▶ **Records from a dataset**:
◆ ◆ ◆ ◆

(** ** The blocks of a configuration *)

(** Inline modules nest at most [D] deep below the module or the endpoint of a block. *)
Definition block_nests (w : World) (globals : G) (blk : Node) : Prop :=
  (forall f m, w_endpoints w !! node_Name blk = Some f -> f (node_Name blk) (node_Args blk) = Ok m ->
     nests (w_modules w) D (mod_Init m globals blk)) /\
  (forall f m, w_modules w !! node_Name blk = Some f -> f (node_Name blk) (block_names blk).1 (block_names blk).2 [] = Ok m ->
     nests (w_modules w) D (mod_Init m globals blk)).
Definition enough_fuel (nodes : list Node) : nat := S (length nodes * S D).
(** The registry before the configuration is read, and while its blocks are registered *)
Record Registered (w : World) (globals : G) (endpoints mods : list ModInfo) (budget : nat) : Prop := mkRegistered {
  rg_trace : w_trace w = [];
  rg_Initialized : w_Initialized w = ∅;
  rg_hooks : w_hooks w !! EventShutdown = None;
  rg_ids : forall name id gb, w_instances w !! name = Some (id, gb) -> (id < length (w_objects w))%nat;
  rg_inj : forall n1 n2 id gb1 gb2, w_instances w !! n1 = Some (id, gb1) -> w_instances w !! n2 = Some (id, gb2) -> n1 = n2;
  rg_nests : forall name id g b, w_instances w !! name = Some (id, (g, b)) -> nests_at w id g b D;
  rg_mods : forall mi, mi ∈ mods -> exists m, w_objects w !! mi_Instance mi = Some m;
  rg_insts : forall name id gb, w_instances w !! name = Some (id, gb) -> exists mi m, mi ∈ mods /\ mi_Instance mi = id /\ w_objects w !! id = Some m /\ mod_InstanceName m = name;
  rg_roots : NoDup (map mi_Instance endpoints);
  rg_root : forall e, e ∈ endpoints -> nests_at w (mi_Instance e) globals (mi_Cfg e) D /\ forall name gb, w_instances w !! name <> Some (mi_Instance e, gb);
  rg_weight : (pending w + length endpoints * S D <= budget * S D)%nat
}.
Lemma Registered_Inv w globals endpoints mods budget : Registered w globals endpoints mods budget -> Inv w.
Proof.
  intros []. split; unfold began, started_ok, closed, shutdown_hooks, to_close, started_ok; rewrite ?rg_trace0, ?rg_hooks0, ?rg_Initialized0; try done.
  - constructor.
  - intros id Hid. set_solver.
  - constructor.
Qed.
(** An instance registered under a name that was taken replaces the one before. *)
Lemma pending_insert w name id g b :
  w_Initialized w = ∅ -> (pending (set_instances (<[name := (id, (g, b))]> (w_instances w)) w) <= S D + pending w)%nat.
Proof.
  intros Hi. unfold pending. cbn [w_instances w_Initialized set_instances].
  assert (forall x, entry_weight (w_Initialized w) (name, x) = S D) as Hx by (intros x; unfold entry_weight; rewrite decide_False; [done|]; rewrite Hi; set_solver).
  destruct (w_instances w !! name) as [y|] eqn:E.
  - rewrite <- (map_to_list_delete _ _ _ E). rewrite <- insert_delete_eq. rewrite (map_to_list_insert _ _ _ (lookup_delete_eq _ _)).
    cbn [sum_list_with]. rewrite !Hx. lia.
  - rewrite (map_to_list_insert _ _ _ E). cbn [sum_list_with]. by rewrite Hx.
Qed.
Lemma nests_at_New w id g b d m : nests_at w id g b d -> nests_at (set_objects (w_objects w ++ [m]) w) id g b d.
Proof. intros (m' & E & Hm). exists m'. split; [by apply lookup_app_l_Some|exact Hm]. Qed.
Lemma nests_at_lt w id g b d : nests_at w id g b d -> (id < length (w_objects w))%nat.
Proof. intros (m & E & _). by eapply lookup_lt_Some. Qed.
Lemma Registered_New w globals endpoints mods budget m :
  Registered w globals endpoints mods budget -> Registered (set_objects (w_objects w ++ [m]) w) globals endpoints mods budget.
Proof.
  intros []. split; try done; cbn [w_objects w_instances set_objects].
  - intros n id gb E. rewrite length_app. specialize (rg_ids0 n id gb E). lia.
  - intros n id g b E. by apply nests_at_New, (rg_nests0 n).
  - intros mi Hmi. destruct (rg_mods0 mi Hmi) as (m' & E). exists m'. by apply lookup_app_l_Some.
  - intros n id gb E. destruct (rg_insts0 n id gb E) as (mi & m' & ? & ? & ? & ?). exists mi, m'. split_and!; try done. by apply lookup_app_l_Some.
  - intros e He. destruct (rg_root0 e He). split; [by apply nests_at_New|done].
Qed.
Lemma Registered_endpoint w globals endpoints mods budget m blk :
  Registered w globals endpoints mods budget -> nests (w_modules w) D (mod_Init m globals blk) ->
  Registered (set_objects (w_objects w ++ [m]) w) globals (endpoints ++ [mkModInfo (length (w_objects w)) blk]) mods (budget + 1).
Proof.
  intros Hw Hm. pose proof (Registered_New _ _ _ _ _ m Hw) as H1. destruct Hw, H1. split; try done.
  - rewrite map_app. apply NoDup_app. repeat split; [done| |apply NoDup_singleton].
    intros x (e & -> & He)%list_elem_of_fmap Hx%list_elem_of_singleton. destruct (rg_root0 e He) as [Hlt%nests_at_lt _]. simpl in Hx. lia.
  - intros e [He| ->%list_elem_of_singleton]%elem_of_app; [auto|]. cbn. split; [exists m; split; [by apply list_lookup_middle|exact Hm]|].
    intros n gb Hn%rg_ids0. lia.
  - change (pending (set_objects (w_objects w ++ [m]) w)) with (pending w). rewrite length_app. cbn [length]. lia.
Qed.
Lemma Registered_instance w globals endpoints mods budget m blk :
  Registered w globals endpoints mods budget -> nests (w_modules w) D (mod_Init m globals blk) ->
  Registered (set_instances (<[mod_InstanceName m := (length (w_objects w), (globals, blk))]> (w_instances w)) (set_objects (w_objects w ++ [m]) w))
    globals endpoints (mods ++ [mkModInfo (length (w_objects w)) blk]) (budget + 1).
Proof.
  intros Hw Hm. pose proof (Registered_New _ _ _ _ _ m Hw) as H1. set (id := length (w_objects w)) in *.
  assert (forall n x gb, w_instances w !! n = Some (x, gb) -> (x < id)%nat) as Hold by apply (rg_ids _ _ _ _ _ Hw).
  assert (w_objects (set_objects (w_objects w ++ [m]) w) !! id = Some m) as Em by (apply list_lookup_middle; done).
  destruct H1. split; try done; cbn [w_instances w_objects set_instances w_aliases set_objects] in *.
  - intros n x gb [[<- [= <- <-]]|[_ E]]%lookup_insert_Some; [rewrite length_app; simpl; unfold id; lia|by eapply rg_ids0].
  - intros n1 n2 x gb1 gb2 [[<- [= <- <-]]|[Hd E1]]%lookup_insert_Some [[<- E]|[Hd2 E2]]%lookup_insert_Some; [done| | |by eapply rg_inj0].
    + apply Hold in E2. lia.
    + injection E as <- <-. apply Hold in E1. lia.
  - intros n x g b [[<- [= <- <- <-]]|[_ E]]%lookup_insert_Some; [by exists m|by apply (rg_nests0 n)].
  - intros mi [Hmi| ->%list_elem_of_singleton]%elem_of_app; [by apply rg_mods0|by exists m].
  - intros n x gb [[<- [= <- <-]]|[_ E]]%lookup_insert_Some.
    + exists (mkModInfo id blk), m. split_and!; try done. set_solver.
    + destruct (rg_insts0 n x gb E) as (mi & m' & ? & ? & ? & ?). exists mi, m'. split_and!; try done. set_solver.
  - intros e He. destruct (rg_root0 e He) as [Hlt Hr]. split; [done|]. destruct (rg_root _ _ _ _ _ Hw e He) as [Hl _]. apply nests_at_lt in Hl.
    intros n gb [[<- [= Hx <-]]|[_ E]]%lookup_insert_Some; [unfold id in Hx; lia|by apply (Hr n gb)].
  - pose proof (pending_insert (set_objects (w_objects w ++ [m]) w) (mod_InstanceName m) id globals blk rg_Initialized0) as Hp. cbn [w_instances set_objects] in Hp. lia.
Qed.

◆ ◆ ◆ ◆

▶ **Task**: Among the records above, a stretch begins at the line containing "Definition block_nests (w" and ends at the line containing "rg_nests : forall". Restate that stretch word for word, and nothing else.

▶ **Solution to this task**:
Definition block_nests (w : World) (globals : G) (blk : Node) : Prop :=
  (forall f m, w_endpoints w !! node_Name blk = Some f -> f (node_Name blk) (node_Args blk) = Ok m ->
     nests (w_modules w) D (mod_Init m globals blk)) /\
  (forall f m, w_modules w !! node_Name blk = Some f -> f (node_Name blk) (block_names blk).1 (block_names blk).2 [] = Ok m ->
     nests (w_modules w) D (mod_Init m globals blk)).
Definition enough_fuel (nodes : list Node) : nat := S (length nodes * S D).
(** The registry before the configuration is read, and while its blocks are registered *)
Record Registered (w : World) (globals : G) (endpoints mods : list ModInfo) (budget : nat) : Prop := mkRegistered {
  rg_trace : w_trace w = [];
  rg_Initialized : w_Initialized w = ∅;
  rg_hooks : w_hooks w !! EventShutdown = None;
  rg_ids : forall name id gb, w_instances w !! name = Some (id, gb) -> (id < length (w_objects w))%nat;
  rg_inj : forall n1 n2 id gb1 gb2, w_instances w !! n1 = Some (id, gb1) -> w_instances w !! n2 = Some (id, gb2) -> n1 = n2;
  rg_nests : forall name id g b, w_instances w !! name = Some (id, (g, b)) -> nests_at w id g b D;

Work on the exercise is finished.